Other therapies being investigated for use in PPP/PPPP include the IL-17 inhibitor secukinumab and the IL-23 inhibitor guselkumab. Secukinumab 300 mg was evaluated in a phase 3b study in patients with moderate-to-severe PPPP, and guselkumab 100 mg was evaluated in a phase 3 study of Japanese patients with PPP [41, 42]. PPPASI-50 was achieved by 52.2% of patients receiving secukinumab (versus 32.9% receiving placebo) and 57.4% of patients receiving guselkumab (versus 34.0% receiving placebo) at week 16 in these studies. In the current study, 78.3% of patients receiving apremilast achieved PPPASI-50 at week 16 compared with 40.9% receiving placebo. PPPASI-75 response at week 16 was achieved by 43.5% of patients with apremilast in the current study. In the respective studies, PPPASI-75 response rates were 26.6% with secukinumab and 20.4% with guselkumab. At week 16 in each study, LS mean change from baseline in PPPASI total score was −16.5 with apremilast and −15.3 with guselkumab.
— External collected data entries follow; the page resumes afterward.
(** C3: every round of [matching_cascade] belongs to a level [L] of
    [0 .. cascade_depth-1], a different one for each round and in increasing
    order, and runs over the entries of [track_indices] whose track has
    [time_since_update_ == L+1]. When the call returns, the levels were gone
    through one by one: a level with no such track was passed over and the
    next one looked at, every other level had its round, over these tracks
    and the detections then unmatched, and the loop was only left early with
    no detection unmatched; so every level that has a track had its round,
    unless no detection is left at the end. With three tracks of ages 1, 2
    and 3 and one detection at the same cost, within [max_distance], for each
    of them, the track of age 1 gets the detection and the other two are the
    unmatched tracks. *)
Theorem cascade_staging Solve metric md tracks dets depth tis dis s :
  (exists evs,
     trace (final_store (matching_cascade Solve metric md tracks dets depth tis dis s)) =
     trace s ++ evs /\
     rounds tracks tis (levels_of depth) evs) /\
  (forall s',
     matching_cascade Solve metric md tracks dets depth tis dis s = Ok tt s' ->
     exists evs,
       trace s' = trace s ++ evs /\
       staged tracks tis (levels_of depth) dis evs (unmatched_detections s') /\
       forall level,
         0 <= level < depth ->
         Forall (valid_index tracks) tis ->
         filter (fun i => tsu tracks i =? 1 + level) tis <> [] ->
         (exists dl,
            In (EvMetric (filter (fun i => tsu tracks i =? 1 + level) tis) dl) evs) \/
         unmatched_detections s' = []) /\
  (forall i1 i2 i3 d c,
     Permutation tis [i1; i2; i3] -> dis = [d] ->
     Forall (valid_index tracks) tis ->
     tsu tracks i1 = 1 -> tsu tracks i2 = 2 -> tsu tracks i3 = 3 ->
     (forall t, In t tis -> metric tracks dets [t] [d] = mkMatrix 1 1 [c]) ->
     F32.le c md = true ->
     (forall cost, Solve cost 1%nat 1%nat = [0]) ->
     1 <= depth ->
     exists s',
       matching_cascade Solve metric md tracks dets depth tis dis s = Ok tt s' /\
       matches s' = matches s ++ [mkMatch i1 d] /\
       Permutation (unmatched_tracks s') [i2; i3] /\
       unmatched_detections s' = []).
Proof.
  split; [apply matching_cascade_rounds|]. split.
  { intros s'. unfold matching_cascade.
    unfold bind at 1, set_unmatched_detections. unfold bind at 1.
    destruct (cascade_levels Solve metric md tracks dets (levels_of depth) tis _)
      as [W s1|s1] eqn:Hloop; [|discriminate].
    unfold set_unmatched_tracks. intros E. injection E as <-.
    destruct (cascade_levels_staged _ _ _ _ _ _ _ _ _ _ (NoDup_levels_of depth) Hloop)
      as (evs & Htr & Hst).
    cbn [trace unmatched_detections] in *.
    exists evs. split; [assumption|]. split; [assumption|].
    intros level Hlevel Hvalid Hne.
    apply (staged_level _ _ _ _ _ _ level _ Hst).
    - now apply in_levels_of.
    - now apply select_level_valid.
    - assumption. }
  intros i1 i2 i3 d c Hperm -> Hvalid H1 H2 H3 Hm Hc HS Hdepth.
  destruct (levels_of_pos depth Hdepth) as (rest & Hlv).
  assert (Hsel : filter (fun i => tsu tracks i =? 1 + 0) tis = [i1]).
  { apply Permutation_length_1_inv, Permutation_sym.
    etransitivity; [apply Permutation_filter_1, Hperm|].
    simpl. rewrite H1, H2, H3. reflexivity. }
  assert (Hi1 : In i1 tis).
  { eapply Permutation_in; [apply Permutation_sym, Hperm|now left]. }
  unfold matching_cascade. rewrite Hlv. cbn [cascade_levels].
  unfold bind at 1, set_unmatched_detections.
  unfold bind at 1. unfold bind at 1, get_unmatched_detections.
  cbn [unmatched_detections length Nat.ltb Nat.leb].
  unfold bind at 1, lift.
  rewrite (select_level_valid tracks tis (1 + 0) Hvalid), Hsel.
  unfold ret at 1. cbn [length Nat.ltb Nat.leb].
  unfold bind at 1, with_locals.
  cbn [unmatched_detections trace matches unmatched_tracks].
  rewrite (single_round Solve metric md tracks dets i1 d c _ (Hm i1 Hi1) Hc HS).
  cbn [unmatched_detections trace matches unmatched_tracks].
  unfold bind at 1. rewrite absorb_matches_run.
  cbn [unmatched_detections trace matches unmatched_tracks erase_matched fold_left
       track_idx].
  rewrite cascade_levels_no_detections by reflexivity.
  unfold set_unmatched_tracks. eexists. split; [reflexivity|].
  cbn [unmatched_detections trace matches unmatched_tracks].
  split; [reflexivity|]. split; [|reflexivity].
  apply Permutation_cons_inv with (a := i1).
  etransitivity; [apply erase_first_perm, Hi1|exact Hperm].
Qed.

(** The scenario on three tracks of ages 1, 2, 3 and one detection at cost 1,
    with [max_distance] 2; and two tracks of ages 3 and 2 against three
    detections: the first level is passed over, the second and the third
    have their rounds. *)
Lemma cascade_staging_witness :
  (exists s',
     matching_cascade diagonal_solver (constant_metric (F32.of_Z 1)) (F32.of_Z 2)
       [track_of_age 1; track_of_age 2; track_of_age 3] [box 0] 3 [0; 1; 2] [0]
       empty_store = Ok tt s' /\
     matches s' = matches empty_store ++ [mkMatch 0 0] /\
     Permutation (unmatched_tracks s') [1; 2] /\
     unmatched_detections s' = []) /\
  (exists s',
     matching_cascade diagonal_solver (constant_metric (F32.of_Z 1)) (F32.of_Z 2)
       [track_of_age 3; track_of_age 2] [box 0; box 1; box 2] 3 [0; 1] [0; 1; 2]
       empty_store = Ok tt s' /\
     matches s' = [mkMatch 1 0; mkMatch 0 1] /\
     unmatched_detections s' = [2] /\
     (exists dl, In (EvMetric [1] dl) (trace s')) /\
     (exists dl, In (EvMetric [0] dl) (trace s'))).
Proof.
  split.
  - destruct (cascade_staging diagonal_solver (constant_metric (F32.of_Z 1))
                (F32.of_Z 2) [track_of_age 1; track_of_age 2; track_of_age 3]
                [box 0] 3 [0; 1; 2] [0] empty_store) as (_ & _ & H).
    apply (H 0 1 2 0 (F32.of_Z 1)).
    + reflexivity.
    + reflexivity.
    + repeat constructor; unfold valid_index; simpl; lia.
    + reflexivity.
    + reflexivity.
    + reflexivity.
    + intros t _. reflexivity.
    + reflexivity.
    + intros cost. reflexivity.
    + lia.
  - eexists. split; [vm_compute; reflexivity|].
    split; [reflexivity|]. split; [reflexivity|].
    destruct (cascade_staging diagonal_solver (constant_metric (F32.of_Z 1))
                (F32.of_Z 2) [track_of_age 3; track_of_age 2]
                [box 0; box 1; box 2] 3 [0; 1] [0; 1; 2] empty_store)
      as (_ & H & _).
    destruct (H _ ltac:(vm_compute; reflexivity)) as (evs & Htr & _ & Hlev).
    cbn [trace empty_store app] in Htr.
    assert (Hvalid : Forall (valid_index [track_of_age 3; track_of_age 2]) [0; 1])
      by (repeat constructor; unfold valid_index; simpl; lia).
    split.
    + destruct (Hlev 1 ltac:(lia) Hvalid ltac:(discriminate)) as [(dl & Hdl)|He];
        [|discriminate].
      exists dl. rewrite Htr. exact Hdl.
    + destruct (Hlev 2 ltac:(lia) Hvalid ltac:(discriminate)) as [(dl & Hdl)|He];
        [|discriminate].
      exists dl. rewrite Htr. exact Hdl.
Defined.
There is a need for more studies of oral systemic treatments for PPP. There have been only a few randomized controlled trials in a small number of patients that assessed the efficacy of oral systemic treatments in patients with PPP [7]. Thus, evidence is lacking for use of these therapies in PPP. There are also a number of limitations associated with current oral systemic therapies. Although retinoids such as acitretin and etretinate have been shown to be effective in the treatment of pustular psoriasis, especially when in combination with ultraviolet light, oral retinoids are associated with side effects that affect the liver, mucocutaneous, musculoskeletal, and neurological systems and are contraindicated in women of childbearing potential due to teratogenicity [43]. Cyclosporine has shown efficacy in PPP in clinical trials [44, 45]; however, treatment is recommended only in short periods for 1–2 years because of side effects such as increased blood pressure and renal impairment [46, 47]. Side effects of methotrexate use include myelosuppression, hepatic dysfunction, alopecia, and interstitial pneumonia [48]. Furthermore, although cyclosporine and methotrexate are commonly used to treat PPP, they may not be covered by insurance for PPP in Japan. Smaller, exploratory studies and case reports have suggested the potential benefits of apremilast for the treatment of PPP [49,50,51]. This randomized, placebo-controlled, phase 2 study extends understanding of the potential benefits of apremilast in a larger population of patients with PPP. It represents one of few randomized controlled trials to demonstrate the efficacy of an oral systemic treatment in patients with PPP.

This study is limited by its short duration and small population size. A phase 3 study in a larger population with longer follow-up is needed to confirm these findings. As the patient population here was limited to patients with a rare disease in Japan, generalizability of findings is limited.

5 Conclusion

Apremilast may represent an effective and safe treatment option for patients with PPP with inadequate response to topical treatment. The data from this phase 2 study have assisted in the development of a larger, long-term phase 3 study in a similar PPP patient population.